Nach § 99 Abs 1 SGG ist eine Änderung der Klage nur zulässig, wenn die übrigen Beteiligten – hier die Beklagte – einwilligen oder das Gericht die Änderung für sachdienlich hält. Im letzteren Falle entscheidet das Gericht nach seinem Ermessen, ob die Klageänderung sachdienlich ist (Meyer-Ladewig, SGG, 6. Aufl, § 99 RdNr 11 mwN). Das Revisionsgericht kann die – negative – Entscheidung der Vorinstanz nur daraufhin nachprüfen, ob das Tatsachengericht den Rechtsbegriff der Sachdienlichkeit verkannt und damit die Grenzen seines Ermessens überschritten hat (Brackmann, Handbuch der Sozialversicherung, 11. Aufl, S 242o mwN ua unter Hinweis auf den Beschluß des Senats vom 3. Juni 1959 – 2 RU 91/57 –; Beschluß des Senats vom 26. September 1996 – 2 BU 156/96 –). Bei dieser Überprüfung ist nicht auf die objektive Sachdienlichkeit abzustellen, sondern darauf, ob das Tatsachengericht die Klageänderung subjektiv für sachdienlich hält (Beschluß des Senats vom 4. Mai 1999 – B 2 U 89/98 B –).
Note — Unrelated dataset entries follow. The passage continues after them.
Lemma formatYML_loop (h : host) (names : list string) (i : nat) (w : world) :
  exists evs,
    for_in names i (fun _ name _ => _formatYML_file name ;; settle h) tt w
    = (Ok tt,
       World (replay (landed evs) (fs w)) (version w) (List.app (trace w) evs))
    /\ called evs
       = map (fun name => (pulled_path name, output_path ".yml" name)) names
    /\ forallb about_rename evs = true
    /\ incl (landed evs) (List.app (pending (trace w)) (called evs)).
Proof.
  revert i w. induction names as [| name names IH]; intros i w.
  - exists []. cbn. rewrite List.app_nil_r. destruct w. repeat split.
    apply incl_nil_l.
  - cbn [for_in]. unfold bind at 1.
    rewrite (bind_run _ _ _ _ _ (formatYML_file_run name w)).
    destruct (settle_run h (World (fs w) (version w)
                (List.app (trace w)
                   [ERename (pulled_path name) (output_path ".yml" name)])))
      as (evs1 & St & L1 & I1).
    rewrite St. cbn [fs version trace] in *.
    destruct (IH (S i) (World (replay (landed evs1) (fs w)) (version w)
                (List.app (List.app (trace w)
                   [ERename (pulled_path name) (output_path ".yml" name)]) evs1)))
      as (evs2 & E & C2 & A2 & I2).
    cbn [fs version trace] in *.
    exists (ERename (pulled_path name) (output_path ".yml" name)
              :: List.app evs1 evs2).
    rewrite E. split; [| split; [| split]].
    + cbn [landed]. rewrite landed_app, replay_app, <- !List.app_assoc.
      reflexivity.
    + cbn [called map]. rewrite called_app, (landing_not_called _ L1), C2.
      reflexivity.
    + cbn [forallb about_rename]. rewrite forallb_app, A2,
        (landing_about_rename _ L1). reflexivity.
    + cbn [landed called]. rewrite landed_app, called_app,
        (landing_not_called _ L1). cbn [List.app].
      rewrite pending_snoc in I1. cbn [note] in I1.
      apply incl_app.
      * intros x X. specialize (I1 x X). apply in_app_or in I1 as [P | [<- | []]].
        -- apply in_or_app. left. exact P.
        -- apply in_or_app. right. left. reflexivity.
      * intros x X. specialize (I2 x X). apply in_app_or in I2 as [P | P].
        -- rewrite pending_app, pending_snoc in P. cbn [note] in P.
           apply (pending_after_landings _ _ L1) in P.
           apply in_app_or in P as [P | [<- | []]].
           ++ apply in_or_app. left. exact P.
           ++ apply in_or_app. right. left. reflexivity.
        -- apply in_or_app. right. right. exact P.
Qed.

Lemma land_same (root : node) (p : string) : land root (p, p) = root.
Proof.
  unfold land, Fs.rename. cbn [fst snd].
  destruct (Fs.lookup (Fs.path_of p) root); [| reflexivity].
  rewrite path_eqb_same. reflexivity.
Qed.

Lemma replay_same (rs : list (string * string)) (root : node) :
  Forall (fun r => fst r = snd r) rs -> replay rs root = root.
Proof.
  unfold replay. revert root. induction rs as [| [a b] rs IH]; intros root F;
    [reflexivity |].
  inversion F as [| ? ? E Frest]; subst. cbn [fst snd] in E. subst b.
  cbn [fold_left]. rewrite land_same. apply IH, Frest.
Qed.

(** X6.  [_formatYML] never fails and never writes.  On any batch it calls
    one rename per file, in the order of the batch, from the pulled name to
    the name with the first hyphen of the code turned into an underscore;
    the other events are renames carried out, and these were pending at the
    start or have been called on the way: the files change by them only.
    When nothing was pending and no code has a hyphen, the files are left
    exactly as they were. *)
Theorem formatYML_renames_each_file (h : host) (files : batch) (w : world) :
  exists evs,
    _formatYML h files w
    = (Ok tt,
       World (replay (landed evs) (fs w)) (version w) (List.app (trace w) evs))
    /\ called evs
       = map (fun name => (pulled_path name, output_path ".yml" name))
             (files_of files)
    /\ forallb about_rename evs = true
    /\ incl (landed evs) (List.app (pending (trace w)) (called evs))
    /\ (pending (trace w) = [] ->
        forallb (fun name => negb (occurs "-" (locale_of name))) (files_of files)
        = true ->
        fs (snd (_formatYML h files w)) = fs w).
Proof.
  destruct (formatYML_loop h (files_of files) 0 w) as (evs & E & C & A & I).
  exists evs. unfold _formatYML. rewrite E.
  split; [reflexivity |]. split; [exact C |]. split; [exact A |].
  split; [exact I |].
  intros Q N. cbn [snd fs]. apply replay_same.
  apply Forall_forall. intros r R. apply I in R. rewrite Q, C in R.
  cbn [List.app] in R. apply in_map_iff in R as (name & <- & In_files).
  cbn [fst snd]. rewrite forallb_forall in N. specialize (N name In_files).
  apply negb_true_iff in N. unfold output_path, pulled_path.
  rewrite (underscore_same _ N). reflexivity.
Qed.

Lemma formatYML_renames_each_file_witness :
  exists evs,
    _formatYML Sample.gem Sample.pulled_batch Sample.pulled
    = (Ok tt,
       World (replay (landed evs) (fs Sample.pulled)) (version Sample.pulled)
         (List.app (trace Sample.pulled) evs))
    /\ called evs
       = [("config/locales/en-US.yml", "config/locales/en_US.yml");
          ("config/locales/fr-FR.yml", "config/locales/fr_FR.yml")].
Proof.
  destruct (formatYML_renames_each_file Sample.gem Sample.pulled_batch
              Sample.pulled) as (evs & E & C & _).
  exists evs. split; [exact E | exact C].
Defined.

(** The two locales of the sample pull: carried out at once, the renames
    give [en_US.yml] and [fr_FR.yml]; left pending, they leave the files
    under their pulled names. *)
Example formatYML_sample :
  Fs.readdir (fs (snd (_formatYML Sample.gem Sample.pulled_batch Sample.pulled)))
             ["config"; "locales"]
  = Some ["en_US.yml"; "fr_FR.yml"]
  /\ Fs.readFile (fs (snd (_formatYML Sample.gem Sample.pulled_batch Sample.pulled)))
                 ["config"; "locales"; "en_US.yml"]
     = Some Sample.en_yml
  /\ fs (snd (_formatYML Sample.idle Sample.pulled_batch Sample.pulled))
     = fs Sample.pulled
  /\ pending (trace (snd (_formatYML Sample.idle Sample.pulled_batch Sample.pulled)))
     = [("config/locales/en-US.yml", "config/locales/en_US.yml");
        ("config/locales/fr-FR.yml", "config/locales/fr_FR.yml")].
Proof. repeat apply conj; vm_compute; reflexivity. Qed.

(** ** The JSON variant on a whole batch *)

Lemma writes_app (a b : list event) :
  writes (List.app a b) = List.app (writes a) (writes b).
Proof.
  induction a as [| e a IH]; [reflexivity |].
  destruct e; cbn [List.app writes]; rewrite IH; reflexivity.
Qed.

Lemma landing_no_write (evs : list event) :
  forallb is_landing evs = true -> writes evs = [].
Proof.
  induction evs as [| e evs IH]; [reflexivity |].
  cbn [forallb]. intros F. apply andb_prop in F as [E F].
  destruct e; try discriminate E. cbn [writes]. exact (IH F).
Qed.

Lemma landing_no_command (evs : list event) :
  forallb is_landing evs = true -> cmds evs = [].
Proof.
  induction evs as [| e evs IH]; [reflexivity |].
  cbn [forallb]. intros F. apply andb_prop in F as [E F].
  destruct e; try discriminate E. cbn [cmds]. exact (IH F).
Qed.

Lemma formatJSON_loop (h : host) (files : batch) (toJS : bool)
      (names : list string) (i : nat) (w w' : world) :
  for_in names i
    (fun _ name _ => _formatJSON_file h files toJS name ;; settle h) tt w
  = (Ok tt, w') ->
  exists evs,
    trace w' = List.app (trace w) evs
    /\ map fst (writes evs) = map (output_path (extension toJS)) names
    /\ called evs
       = map (fun name => (pulled_path name, output_path (extension toJS) name))
             names
    /\ cmds evs = []
    /\ version w' = version w.
Proof.
  revert i w. induction names as [| name names IH]; intros i w H.
  - cbn in H. injection H as <-. exists []. rewrite List.app_nil_r.
    repeat split.
  - cbn [for_in] in H. bind_as H u. destruct u.
    rename E into EE. bind_as EE v. rename E into EF.
    apply formatJSON_file_ok in EF
      as (text & doc & json & mid & _ & _ & _ & _ & L & _ & T & _ & V & _).
    apply settle_ok in EE as (evs1 & -> & L1 & _).
    apply IH in H as (evs2 & T2 & W2 & C2 & K2 & V2).
    cbn [fs version trace] in *.
    eexists. split; [rewrite T2, T, <- !List.app_assoc; reflexivity |].
    cbn [List.app writes called cmds map].
    rewrite !writes_app, !called_app, !cmds_app.
    rewrite (landing_no_write _ L), (landing_no_write _ L1),
      (landing_not_called _ L), (landing_not_called _ L1),
      (landing_no_command _ L), (landing_no_command _ L1).
    cbn [List.app writes called cmds map fst].
    rewrite W2, C2, K2. repeat split. congruence.
Qed.

(** X7.  When [_formatJSON] returns normally it has called one rename and
    written one file per file of the batch, in the order of the batch: the
    rename from the pulled name to the normalised name with [.json] (or
    [.js]), the write to that name.  No command was run and the variable
    [version] is as it was. *)
Theorem formatJSON_writes_each_file (h : host) (files : batch) (toJS : bool)
        (w w' : world) :
  _formatJSON h files toJS w = (Ok tt, w') ->
  exists evs,
    trace w' = List.app (trace w) evs
    /\ map fst (writes evs)
       = map (output_path (extension toJS)) (files_of files)
    /\ called evs
       = map (fun name => (pulled_path name, output_path (extension toJS) name))
             (files_of files)
    /\ cmds evs = []
    /\ version w' = version w.
Proof. unfold _formatJSON. apply formatJSON_loop. Qed.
Der Kläger, der die Ablehnung der beantragten Klageänderung durch das LSG als Verfahrensfehler rügt, hat nicht hinreichend dargelegt, daß das LSG den Begriff der Sachdienlichkeit in diesem Sinne verkannt hat. Dazu hätte er zumindest subtantiiert vortragen müssen, daß die erweiterte Klage zulässig gewesen wäre, denn nur dann hätte – was in der Regel sachdienlich ist – über sie eine einheitliche Sachentscheidung getroffen werden können. Obwohl das LSG die Verneinung der Sachdienlichkeit ua damit begründet hat, daß für den Unfall vom 22. Juni 1989 die Zuständigkeit der Verwaltungs-Berufsgenossenschaft gegeben sei, und für den Unfall vom 13. November 1990, daß eine Prozeßvoraussetzung – ein anfechtbarer Verwaltungsakt – fehle, ist der Kläger hierauf in seiner Beschwerdebegründung nicht eingegangen. Insbesondere hat er unberücksichtigt gelassen, daß Ansprüche auf Leistungen aus der gesetzlichen Unfallversicherung im Klagewege nur mit der kombinierten Anfechtungs- und Leistungsklage des § 54 Abs 4 SGG durchgesetzt werden können, die ihrerseits einen im Verwaltungsverfahren (§ 8 des Zehnten Buchs Sozialgesetzbuch) ergangenen ablehnenden Bescheid und ein Vorverfahren (§ 78 SGG) mit Erlaß eines Widerspruchsbescheids als Prozeßvoraussetzung voraussetzt. Hierzu hat der Kläger jedoch keine Ausführungen gemacht.

Die Beschwerde war daher als unzulässig zu verwerfen (§ 169 SGG).

Die Kostenentscheidung beruht auf einer entsprechenden Anwendung des § 193 SGG.